▶ [HOW TO COMPLETE THIS TASK]: Look through the records below for the line with "End log_events." and the line with "End session_admin_ops.", then return those lines and all lines between, exactly.

▶ [RECORDS]:
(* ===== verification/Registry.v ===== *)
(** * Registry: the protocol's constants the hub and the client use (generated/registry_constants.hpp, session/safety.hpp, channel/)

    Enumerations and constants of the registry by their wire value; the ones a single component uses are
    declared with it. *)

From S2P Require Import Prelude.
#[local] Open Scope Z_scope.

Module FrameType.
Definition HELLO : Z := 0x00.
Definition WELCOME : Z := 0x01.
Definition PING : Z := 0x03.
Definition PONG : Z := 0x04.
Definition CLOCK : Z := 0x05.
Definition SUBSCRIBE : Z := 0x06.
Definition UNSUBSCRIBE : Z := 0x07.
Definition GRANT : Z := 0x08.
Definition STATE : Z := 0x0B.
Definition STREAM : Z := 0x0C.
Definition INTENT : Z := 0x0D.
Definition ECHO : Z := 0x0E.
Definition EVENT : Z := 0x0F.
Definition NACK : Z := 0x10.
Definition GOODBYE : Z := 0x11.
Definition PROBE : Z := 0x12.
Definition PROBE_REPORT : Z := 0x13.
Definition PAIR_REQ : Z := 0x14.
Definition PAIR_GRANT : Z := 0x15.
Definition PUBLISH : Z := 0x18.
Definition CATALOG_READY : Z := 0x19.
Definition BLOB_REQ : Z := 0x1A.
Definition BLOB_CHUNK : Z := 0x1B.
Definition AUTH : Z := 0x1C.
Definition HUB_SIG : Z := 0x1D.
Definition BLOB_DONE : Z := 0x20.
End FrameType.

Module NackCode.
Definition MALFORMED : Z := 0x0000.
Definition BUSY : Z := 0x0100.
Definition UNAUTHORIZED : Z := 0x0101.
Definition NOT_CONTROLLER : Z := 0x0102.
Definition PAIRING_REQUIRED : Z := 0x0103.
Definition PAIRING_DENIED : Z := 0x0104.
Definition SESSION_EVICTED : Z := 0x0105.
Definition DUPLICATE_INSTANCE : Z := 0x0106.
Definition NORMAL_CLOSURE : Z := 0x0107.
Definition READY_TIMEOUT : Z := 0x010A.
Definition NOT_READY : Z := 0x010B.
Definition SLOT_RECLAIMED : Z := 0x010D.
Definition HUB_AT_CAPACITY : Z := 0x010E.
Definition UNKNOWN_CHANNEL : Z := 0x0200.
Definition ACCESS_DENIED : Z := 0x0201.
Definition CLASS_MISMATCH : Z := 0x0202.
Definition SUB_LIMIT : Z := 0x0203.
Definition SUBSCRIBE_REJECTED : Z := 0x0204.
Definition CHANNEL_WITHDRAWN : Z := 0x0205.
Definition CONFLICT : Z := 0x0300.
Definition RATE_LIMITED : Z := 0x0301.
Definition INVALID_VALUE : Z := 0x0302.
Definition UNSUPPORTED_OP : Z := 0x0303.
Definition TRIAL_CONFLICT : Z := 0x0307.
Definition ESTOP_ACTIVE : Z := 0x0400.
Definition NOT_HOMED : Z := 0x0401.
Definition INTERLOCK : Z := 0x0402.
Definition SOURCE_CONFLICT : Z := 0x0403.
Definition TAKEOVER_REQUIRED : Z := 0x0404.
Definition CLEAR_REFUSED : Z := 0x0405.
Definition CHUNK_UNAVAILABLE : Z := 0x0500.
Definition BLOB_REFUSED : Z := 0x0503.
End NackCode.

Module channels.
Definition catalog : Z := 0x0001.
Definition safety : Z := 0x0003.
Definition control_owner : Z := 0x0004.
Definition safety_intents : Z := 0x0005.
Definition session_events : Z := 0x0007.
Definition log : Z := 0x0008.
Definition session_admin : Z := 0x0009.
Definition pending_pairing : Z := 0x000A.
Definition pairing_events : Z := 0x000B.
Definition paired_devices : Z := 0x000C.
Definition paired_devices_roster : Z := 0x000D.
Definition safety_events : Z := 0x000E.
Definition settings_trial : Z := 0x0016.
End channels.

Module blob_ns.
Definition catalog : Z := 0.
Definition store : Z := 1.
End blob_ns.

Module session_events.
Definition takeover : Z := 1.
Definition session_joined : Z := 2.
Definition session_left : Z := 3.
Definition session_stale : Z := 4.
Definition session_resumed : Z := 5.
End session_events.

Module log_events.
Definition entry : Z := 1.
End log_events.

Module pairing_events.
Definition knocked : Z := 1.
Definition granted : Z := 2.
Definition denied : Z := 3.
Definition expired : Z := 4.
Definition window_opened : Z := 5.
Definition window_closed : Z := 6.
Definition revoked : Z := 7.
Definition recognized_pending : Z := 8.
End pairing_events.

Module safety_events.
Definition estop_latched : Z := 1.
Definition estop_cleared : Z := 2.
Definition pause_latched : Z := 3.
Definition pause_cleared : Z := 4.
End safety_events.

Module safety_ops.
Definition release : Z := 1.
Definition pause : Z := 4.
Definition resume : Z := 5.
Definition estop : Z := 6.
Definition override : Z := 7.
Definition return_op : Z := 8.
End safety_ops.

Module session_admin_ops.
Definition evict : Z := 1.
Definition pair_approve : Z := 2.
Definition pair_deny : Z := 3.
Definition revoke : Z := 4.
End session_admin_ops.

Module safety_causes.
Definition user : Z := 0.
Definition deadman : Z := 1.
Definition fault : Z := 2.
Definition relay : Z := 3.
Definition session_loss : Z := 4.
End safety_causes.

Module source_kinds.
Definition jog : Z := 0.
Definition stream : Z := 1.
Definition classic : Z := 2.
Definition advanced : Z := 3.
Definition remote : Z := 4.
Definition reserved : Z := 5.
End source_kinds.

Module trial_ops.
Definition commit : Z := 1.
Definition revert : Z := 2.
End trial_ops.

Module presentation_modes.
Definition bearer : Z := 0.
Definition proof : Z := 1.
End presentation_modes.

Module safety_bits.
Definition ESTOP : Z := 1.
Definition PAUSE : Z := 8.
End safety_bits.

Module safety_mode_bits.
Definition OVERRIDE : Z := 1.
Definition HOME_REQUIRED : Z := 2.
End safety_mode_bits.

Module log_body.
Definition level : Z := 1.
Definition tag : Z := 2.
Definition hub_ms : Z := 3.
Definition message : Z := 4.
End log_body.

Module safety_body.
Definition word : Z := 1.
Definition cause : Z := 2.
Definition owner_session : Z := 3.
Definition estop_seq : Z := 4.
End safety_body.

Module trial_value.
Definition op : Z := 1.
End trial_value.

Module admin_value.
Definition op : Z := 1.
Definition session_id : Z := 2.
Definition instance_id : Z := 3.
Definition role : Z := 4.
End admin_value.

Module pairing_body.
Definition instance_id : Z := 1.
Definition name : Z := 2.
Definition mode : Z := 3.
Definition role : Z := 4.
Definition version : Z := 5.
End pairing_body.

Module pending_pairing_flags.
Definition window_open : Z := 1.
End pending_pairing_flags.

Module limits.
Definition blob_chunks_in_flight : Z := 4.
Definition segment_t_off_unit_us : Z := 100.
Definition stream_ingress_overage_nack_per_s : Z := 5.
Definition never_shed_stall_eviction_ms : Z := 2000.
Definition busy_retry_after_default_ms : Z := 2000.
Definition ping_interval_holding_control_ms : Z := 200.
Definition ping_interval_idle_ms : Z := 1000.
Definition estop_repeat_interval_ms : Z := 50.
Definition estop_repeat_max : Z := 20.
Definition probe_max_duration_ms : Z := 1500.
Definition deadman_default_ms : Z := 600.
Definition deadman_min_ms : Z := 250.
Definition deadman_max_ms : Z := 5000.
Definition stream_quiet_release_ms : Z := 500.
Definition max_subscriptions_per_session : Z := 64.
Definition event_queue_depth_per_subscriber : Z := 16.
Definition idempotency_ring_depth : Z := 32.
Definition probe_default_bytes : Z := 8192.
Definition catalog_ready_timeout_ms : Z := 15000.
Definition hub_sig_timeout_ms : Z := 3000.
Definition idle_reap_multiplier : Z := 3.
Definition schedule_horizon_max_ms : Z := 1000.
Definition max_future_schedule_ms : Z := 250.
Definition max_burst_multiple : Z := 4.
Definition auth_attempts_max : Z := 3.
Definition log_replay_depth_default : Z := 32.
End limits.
==
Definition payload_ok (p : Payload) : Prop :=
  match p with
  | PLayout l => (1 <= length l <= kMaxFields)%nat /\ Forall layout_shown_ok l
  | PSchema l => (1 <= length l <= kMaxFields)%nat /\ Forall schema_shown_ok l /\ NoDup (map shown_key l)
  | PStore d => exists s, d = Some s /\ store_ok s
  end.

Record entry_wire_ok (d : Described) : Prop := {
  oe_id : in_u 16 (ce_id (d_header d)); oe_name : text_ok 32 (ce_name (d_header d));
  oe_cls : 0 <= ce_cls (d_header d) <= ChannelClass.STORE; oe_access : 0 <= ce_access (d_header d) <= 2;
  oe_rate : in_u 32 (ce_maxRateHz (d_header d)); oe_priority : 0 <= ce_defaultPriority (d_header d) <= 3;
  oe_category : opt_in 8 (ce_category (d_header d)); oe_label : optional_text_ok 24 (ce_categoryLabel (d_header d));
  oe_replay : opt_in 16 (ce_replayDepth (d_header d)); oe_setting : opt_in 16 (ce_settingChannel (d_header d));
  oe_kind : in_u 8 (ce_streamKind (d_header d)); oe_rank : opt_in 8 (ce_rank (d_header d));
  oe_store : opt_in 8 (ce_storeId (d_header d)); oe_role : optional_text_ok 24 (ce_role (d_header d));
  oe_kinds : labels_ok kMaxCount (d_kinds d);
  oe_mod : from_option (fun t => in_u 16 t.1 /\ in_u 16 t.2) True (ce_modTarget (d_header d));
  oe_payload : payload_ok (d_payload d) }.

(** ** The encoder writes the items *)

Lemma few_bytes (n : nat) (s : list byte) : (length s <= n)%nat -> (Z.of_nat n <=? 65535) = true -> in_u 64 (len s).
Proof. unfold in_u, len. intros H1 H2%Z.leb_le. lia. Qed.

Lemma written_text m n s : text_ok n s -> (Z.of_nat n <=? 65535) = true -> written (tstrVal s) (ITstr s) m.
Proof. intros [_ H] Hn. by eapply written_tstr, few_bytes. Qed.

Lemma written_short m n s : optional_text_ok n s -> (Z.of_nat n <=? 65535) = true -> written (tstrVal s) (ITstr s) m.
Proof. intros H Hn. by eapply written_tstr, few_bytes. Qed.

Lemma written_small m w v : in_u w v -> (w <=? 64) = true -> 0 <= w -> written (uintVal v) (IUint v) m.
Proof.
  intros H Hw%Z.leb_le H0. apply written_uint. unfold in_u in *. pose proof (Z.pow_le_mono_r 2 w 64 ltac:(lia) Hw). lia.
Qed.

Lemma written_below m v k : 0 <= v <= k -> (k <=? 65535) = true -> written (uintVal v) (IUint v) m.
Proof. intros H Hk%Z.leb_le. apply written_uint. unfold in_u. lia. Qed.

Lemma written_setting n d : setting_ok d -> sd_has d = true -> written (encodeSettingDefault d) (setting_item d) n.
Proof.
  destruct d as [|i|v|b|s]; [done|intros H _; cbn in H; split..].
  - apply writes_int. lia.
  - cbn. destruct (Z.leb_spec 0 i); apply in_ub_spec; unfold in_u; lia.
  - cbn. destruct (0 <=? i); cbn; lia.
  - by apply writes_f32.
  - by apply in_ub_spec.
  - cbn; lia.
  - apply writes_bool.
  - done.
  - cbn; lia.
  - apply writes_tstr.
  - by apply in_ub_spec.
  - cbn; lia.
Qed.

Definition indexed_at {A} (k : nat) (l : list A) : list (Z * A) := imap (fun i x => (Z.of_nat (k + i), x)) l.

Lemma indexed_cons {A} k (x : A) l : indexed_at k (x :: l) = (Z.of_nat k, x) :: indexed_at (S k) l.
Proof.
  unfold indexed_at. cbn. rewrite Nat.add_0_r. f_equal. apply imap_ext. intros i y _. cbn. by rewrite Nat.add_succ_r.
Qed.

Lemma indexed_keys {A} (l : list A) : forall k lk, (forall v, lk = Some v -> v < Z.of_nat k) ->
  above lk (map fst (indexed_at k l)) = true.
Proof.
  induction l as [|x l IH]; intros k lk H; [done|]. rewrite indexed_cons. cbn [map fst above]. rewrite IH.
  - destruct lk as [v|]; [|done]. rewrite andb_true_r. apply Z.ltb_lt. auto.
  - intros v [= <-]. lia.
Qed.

▶ [RESPONSE TO THIS TASK]:
End log_events.

Module pairing_events.
Definition knocked : Z := 1.
Definition granted : Z := 2.
Definition denied : Z := 3.
Definition expired : Z := 4.
Definition window_opened : Z := 5.
Definition window_closed : Z := 6.
Definition revoked : Z := 7.
Definition recognized_pending : Z := 8.
End pairing_events.

Module safety_events.
Definition estop_latched : Z := 1.
Definition estop_cleared : Z := 2.
Definition pause_latched : Z := 3.
Definition pause_cleared : Z := 4.
End safety_events.

Module safety_ops.
Definition release : Z := 1.
Definition pause : Z := 4.
Definition resume : Z := 5.
Definition estop : Z := 6.
Definition override : Z := 7.
Definition return_op : Z := 8.
End safety_ops.

Module session_admin_ops.
Definition evict : Z := 1.
Definition pair_approve : Z := 2.
Definition pair_deny : Z := 3.
Definition revoke : Z := 4.
End session_admin_ops.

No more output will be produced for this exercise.